--- DATASET EXCERPTS ---
(** C10. The dependency versions [tryBump] decides on are got without
    [skipUnstable]; for a dependency whose last version is ["0.0.0"] and
    whose commits since the primary range reference qualify, the version is
    the increment of ["0.0.0"] by the recommended category itself, with no
    prerelease identifier, the recommendation being asked with
    [skipUnstable: false], whatever [releaseType], [preid] and [skipUnstable]
    the caller gave. *)
Theorem tryBump_dependency_fresh_bump :
  (automatic o ->
   emitted (tryBump o) =
   emitted (decide o (resolvedLastVersion o) (commits (resolved o)) (projectVersionOf o)
              (dependencyVersionsOf o)))
  /\ forall i root,
       nth_error (dependencyRoots o) i = Some root ->
       let tagPrefix := formatTagPrefix (versionTagPrefix o) (name root) (syncVersions o) in
       nullish (getLastVersion tagPrefix (preid o) (releaseType o)) initialVersion = "0.0.0" ->
       qualifying (commitParserOptions o) (skipCommitTypes o)
         (getCommits (path root) (lastVersionGitRef (resolved o))) <> [] ->
       nth_error (dependencyVersionsOf o) i =
       Some (Version.make dependency
               match recommended (preset o) (path root) tagPrefix (Some false) with
               | Some c => semver_inc "0.0.0" (plain c) None
               | None => None
               end
               (Some (name root))).
Proof.
  split.
  - intros Ha. apply tryBump_automatic, manual_release_None, Ha.
  - intros i root Hroot tagPrefix Hlast Hq.
    unfold dependencyVersionsOf. rewrite aggregate_map.
    rewrite (map_nth_error _ _ _ Hroot). f_equal.
    rewrite dependencyVersion_emitted. cbv zeta. fold tagPrefix.
    destruct (qualifying _ _ _); [contradiction|].
    rewrite Hlast. simpl. f_equal.
    replace (recommended (preset o) (path root) tagPrefix (Some false))
      with (recommended (preset o) (path root) tagPrefix None)
      by (unfold recommended; destruct (preset o); reflexivity).
    destruct (recommended (preset o) (path root) tagPrefix None) as [c|] eqn:Hc.
    + rewrite (semverBump_recommended _ _ _ _ _ _ _ c Hc). reflexivity.
    + apply semverBump_not_recommended. exact Hc.
Qed.

End DependencyBump.

(** ** The previous version and the ordering of the result *)

Section PreviousVersion.

Context `{W : Collaborators}.

Variable o : TryBumpOptions.

Lemma preid_argument_idempotent (preid : option string) :
  preid_argument (preid_argument preid) = preid_argument preid.
Proof.
  unfold preid_argument. destruct (truthy preid) eqn:E; [rewrite E|]; reflexivity.
Qed.

(** The version of a result is the last version or a [semver.inc] of it
    with the caller's [preid]. *)
Lemma tryBump_version_origin (nv : NewVersion.t) :
  emitted (tryBump o) = Some nv ->
  NewVersion.previousVersion nv =
  nullish (getLastVersion (tagPrefix o) (preid o) (releaseType o)) "0.0.0"
  /\ (NewVersion.version nv = NewVersion.previousVersion nv
      \/ exists r p,
           (r = prerelease -> releaseType o = Some prerelease)
           /\ preid_argument p = preid_argument (preid o)
           /\ semver_inc (NewVersion.previousVersion nv) r p = Some (NewVersion.version nv)).
Proof.
  intros H. destruct (tryBump_Some o nv H) as [Hprev [_ Hversion]].
  rewrite Hprev. split.
  - unfold resolvedLastVersion, resolved. apply window_lastVersion.
  - destruct Hversion as [Hv | [r [p [Hr [Hp Hv]]]]].
    + left. exact Hv.
    + right. exists r, p. repeat split; [exact Hr | | exact Hv].
      destruct Hp as [-> | ->]; [reflexivity | apply preid_argument_idempotent].
Qed.

(** C4, as the code has it. The [previousVersion] of a result of
    [tryBump] is the resolved last version of the primary project: the
    version of the last tag, or ["0.0.0"] when the lookup fails. With the
    increment of the [semver] package, when that version is valid and the
    [preid], if one is given, is a valid identifier, the [version] of the
    result is greater than or equal to [previousVersion], unless the caller
    asks for [prerelease] with a [preid] on a last version whose first
    prerelease identifier ranks above the [preid], or is the [preid] and is
    followed by an identifier that is not a number. *)
Theorem tryBump_previous_and_version (nv : NewVersion.t) :
  emitted (tryBump o) = Some nv ->
  NewVersion.previousVersion nv =
  nullish (getLastVersion (tagPrefix o) (preid o) (releaseType o)) "0.0.0"
  /\ forall v,
       (forall version r p, semver_inc version r p = NodeSemver.inc version r p) ->
       NodeSemver.parse (NewVersion.previousVersion nv) = Some v ->
       (forall id, preid_argument (preid o) = Some id -> NodeSemver.valid_preid id = true) ->
       (releaseType o = Some prerelease ->
        NodeSemver.restarts_below (preid o) (sv_prerelease v) = false) ->
       NodeSemver.gte (NewVersion.version nv) (NewVersion.previousVersion nv).
Proof.
  intros H. destruct (tryBump_version_origin nv H) as [Hprev Hversion].
  split; [exact Hprev|].
  intros v Hinc Hv Hid Hsteady.
  destruct Hversion as [-> | [r [p [Hr [Hp Hnext]]]]].
  - right. exact (NodeSemverFacts.compare_same _ v Hv).
  - left. rewrite Hinc in Hnext.
    destruct (NodeSemverFacts.inc_increases (NewVersion.previousVersion nv) v r p Hv)
      as [next [Hnext' Hgt]].
    + intros Er. unfold NodeSemver.restarts_below. rewrite Hp.
      exact (Hsteady (Hr Er)).
    + intros id Hsome. rewrite Hp in Hsome. exact (Hid id Hsome).
    + rewrite Hnext in Hnext'. inversion Hnext'; subst next. exact Hgt.
Qed.

End PreviousVersion.

(** * The properties on the repositories of [Scenario] *)

Section Runs.

Import Scenario.

(** The scenarios of the specification. *)

Example scenario_A :
  emitted (tryBump (options untagged [] None None None)) =
  Some {| NewVersion.version := "0.1.0";
          NewVersion.previousVersion := "0.0.0";
          NewVersion.dependencyUpdates := [] |}.
Proof. reflexivity. Qed.

Example scenario_A_warns :
  logged (tryBump (options untagged [] None None None)) = [no_tag_warning "app-" "app"].
Proof. reflexivity. Qed.

Example scenario_B : emitted (tryBump (options tagged [] None None None)) = None.
Proof. reflexivity. Qed.

Example scenario_C :
  option_map NewVersion.version (emitted (tryBump (options tagged [lib] None None None))) =
  Some "1.2.4".
Proof. reflexivity. Qed.

Example scenario_D :
  option_map NewVersion.version
    (emitted (tryBump (options tagged [lib] (Some major) None None))) = Some "2.0.0".
Proof. reflexivity. Qed.

Example scenario_E :
  emitted (_semverBump "1.0.0" (angular tagged) "libs/util" "util-" (Some prerelease)
             None None) = Some "1.1.0-0".
Proof. reflexivity. Qed.

Lemma tryBump_manual_override_witness :
  emitted (tryBump (options tagged [lib] (Some major) None None)) =
  Some {| NewVersion.version := "2.0.0";
          NewVersion.previousVersion := "1.2.3";
          NewVersion.dependencyUpdates := [] |}.
Proof.
  apply (proj1 (tryBump_manual_override (options tagged [lib] (Some major) None None)
                  major eq_refl ltac:(discriminate)) "2.0.0").
  - reflexivity.
  - discriminate.
Defined.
---
→ WHAT YOU ARE ASKED TO DO: Each line above that contains the word "unfold" should be returned.

→ ANSWER SECTION:
    unfold dependencyVersionsOf. rewrite aggregate_map.
      by (unfold recommended; destruct (preset o); reflexivity).
  unfold preid_argument. destruct (truthy preid) eqn:E; [rewrite E|]; reflexivity.
  - unfold resolvedLastVersion, resolved. apply window_lastVersion.
    + intros Er. unfold NodeSemver.restarts_below. rewrite Hp.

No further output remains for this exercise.